It has been 10 years since Hurricane Katrina, the costliest natural disaster and one of the five deadliest hurricanes in the history of the United States. Deaths from major weather events are hard to quantify and, sadly, no one knows how many people died in Katrina. While it is challenging to accurately ascribe illness and death directly to climate change, this should not prevent us from promoting the solid health and climate research findings we do know. The “2015 Lancet Commission on Health and Climate Change: Policy Responses to Protect Public Health and the White House Summit Report on Climate and Health come to mind. Along the same lines, we can also be moving to do what we can to prevent the potential for growing impacts and worsening consequences. This includes advocating for clean air measures and strong environmental protections for our patients, families and communities. At the very least, we ought to learn from the disasters that devastate countless numbers of lives.
By Andrea Thompson I Aug 27, 2015
In the days after Aug. 29, 2005, when the world watched Hurricane Katrina become one of the worst natural disasters in U.S. history, a question reverberated through the public consciousness: Was climate change to blame?
This question arose in part because of a desire after such terrible events to understand why they occur. Katrina killed an estimated 1,200 people and caused more than $100 billion in damage. But the question was also driven by an emerging public awareness of the changes that global warming might mean for the world’s weather, including hurricanes.
At the time, scientists had few easy answers. There was clear evidence that temperatures around the globe had risen and expectations that this would shift weather patterns and make some events more extreme in the future, but no clear accounting had been done of whether those effects were discernible in the weather happening to us today.

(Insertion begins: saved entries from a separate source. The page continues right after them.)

(* ===== verification/Email.v ===== *)
(** The Email object and its parts (jmap-proto/src/mail.rs): the structs with their JSON form
    as their serde attributes say. *)

From Stdlib Require Import Ascii String.
From stdpp Require Import prelude strings.
From S2P Require Import Prelude BTree Text Strings Json Wire Proto.

Local Open Scope rust_scope.

Abbreviation UtcDate := text (only parsing).

(** ** Parts without flattened members *)
Record EmailAddress := { ea_name : option text; ea_email : text }.

Definition address_to_value (a : EmailAddress) : Value :=
  Object (object_of [(lit "name", Some (default Null (String <$> ea_name a))); (lit "email", Some (String (ea_email a)))] []).

Definition address_from_value (v : Value) : option EmailAddress :=
  let! m := struct_members [lit "name"; lit "email"] v in
  let! name := read_opt str_codec (lit "name") m in
  let! email := read_field str_codec (lit "email") m in
  Some {| ea_name := name; ea_email := email |}.

Definition address_codec : codec EmailAddress := {| enc := address_to_value; dec := address_from_value |}.

Record EmailHeader := { eh_name : text; eh_value : text }.

Definition header_to_value (h : EmailHeader) : Value :=
  Object (object_of [(lit "name", Some (String (eh_name h))); (lit "value", Some (String (eh_value h)))] []).

Definition header_from_value (v : Value) : option EmailHeader :=
  let! m := struct_members [lit "name"; lit "value"] v in
  let! name := read_field str_codec (lit "name") m in
  let! value := read_field str_codec (lit "value") m in
  Some {| eh_name := name; eh_value := value |}.

Definition header_codec : codec EmailHeader := {| enc := header_to_value; dec := header_from_value |}.

Record EmailBodyValue := { bv_value : text; bv_is_encoding_problem : bool; bv_is_truncated : bool }.

Definition body_value_to_value (b : EmailBodyValue) : Value :=
  Object (object_of [(lit "value", Some (String (bv_value b)));
    (lit "isEncodingProblem", Some (Bool (bv_is_encoding_problem b)));
    (lit "isTruncated", Some (Bool (bv_is_truncated b)))] []).

Definition body_value_from_value (v : Value) : option EmailBodyValue :=
  let! m := struct_members [lit "value"; lit "isEncodingProblem"; lit "isTruncated"] v in
  let! value := read_field str_codec (lit "value") m in
  let! problem := read_default bool_codec false (lit "isEncodingProblem") m in
  let! truncated := read_default bool_codec false (lit "isTruncated") m in
  Some {| bv_value := value; bv_is_encoding_problem := problem; bv_is_truncated := truncated |}.

Definition body_value_codec : codec EmailBodyValue :=
  {| enc := body_value_to_value; dec := body_value_from_value |}.

(** ** Snooze details *)
Record SnoozeDetails := {
  sn_until : UtcDate;
  sn_move_to_mailbox_id : option Id;
  sn_set_keywords : option (btmap text bool);
  sn_extra : btmap text Value;
}.

Definition snooze_fields (s : SnoozeDetails) : list (text * option Value) :=
  [(lit "until", Some (String (sn_until s)));
   (lit "moveToMailboxId", opt_enc str_codec (sn_move_to_mailbox_id s));
   (lit "setKeywords", opt_enc (map_codec bool_codec) (sn_set_keywords s))].

Definition snooze_to_value (s : SnoozeDetails) : Value := Object (object_of (snooze_fields s) (sn_extra s)).

Definition snooze_from_value (v : Value) : option SnoozeDetails :=
  let! m := as_object v in
  let! until := read_field str_codec (lit "until") m in
  let! move := read_opt str_codec (lit "moveToMailboxId") m in
  let! keywords := read_opt (map_codec bool_codec) (lit "setKeywords") m in
  Some {| sn_until := until; sn_move_to_mailbox_id := move; sn_set_keywords := keywords;
          sn_extra := read_extra [lit "until"; lit "moveToMailboxId"; lit "setKeywords"] m |}.

Definition snooze_codec : codec SnoozeDetails := {| enc := snooze_to_value; dec := snooze_from_value |}.

(** ** Body parts: a tree *)
Record PartHead := {
  bp_part_id : option text;
  bp_blob_id : option Id;
  bp_size : option N;
  bp_name : option text;
  bp_content_type : option text;
  bp_charset : option text;
  bp_disposition : option text;
  bp_cid : option text;
  bp_location : option text;
  bp_headers : option (list EmailHeader);
  bp_smime_status : option text;
  bp_smime_errors : option (list text);
  bp_smime_verified_at : option UtcDate;
  bp_extra : btmap text Value;
}.

Unset Elimination Schemes.
Inductive EmailBodyPart := BodyPart (head : PartHead) (sub_parts : option (list EmailBodyPart)).
Set Elimination Schemes.

Definition part_names : list text :=
  [lit "partId"; lit "blobId"; lit "size"; lit "name"; lit "type"; lit "charset"; lit "disposition"; lit "cid";
   lit "location"; lit "subParts"; lit "headers"; lit "smimeStatus"; lit "smimeErrors"; lit "smimeVerifiedAt"].

Definition part_fields (h : PartHead) (sub_parts : option Value) : list (text * option Value) :=
  [(lit "partId", opt_enc str_codec (bp_part_id h));
   (lit "blobId", opt_enc str_codec (bp_blob_id h));
   (lit "size", opt_enc u64_codec (bp_size h));
   (lit "name", opt_enc str_codec (bp_name h));
   (lit "type", opt_enc str_codec (bp_content_type h));
   (lit "charset", opt_enc str_codec (bp_charset h));
   (lit "disposition", opt_enc str_codec (bp_disposition h));
   (lit "cid", opt_enc str_codec (bp_cid h));
   (lit "location", opt_enc str_codec (bp_location h));
   (lit "subParts", sub_parts);
   (lit "headers", opt_enc (vec_codec header_codec) (bp_headers h));
   (lit "smimeStatus", opt_enc str_codec (bp_smime_status h));
   (lit "smimeErrors", opt_enc (vec_codec str_codec) (bp_smime_errors h));
   (lit "smimeVerifiedAt", opt_enc str_codec (bp_smime_verified_at h))].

Ten years later, there is still no straightforward answer for this or other storms. Partly this is because the question itself is flawed, belying the complexity of these weather events and their relationship to the climate. But scientists have found other ways to probe the role of warming, by asking, for example, how sea level rise has made flooding worse or how warming has influenced entire hurricane seasons.
Such studies can tell us something valuable about how climate change is impacting the world we live in, even if they can’t give us a clear “yes” or “no” answer.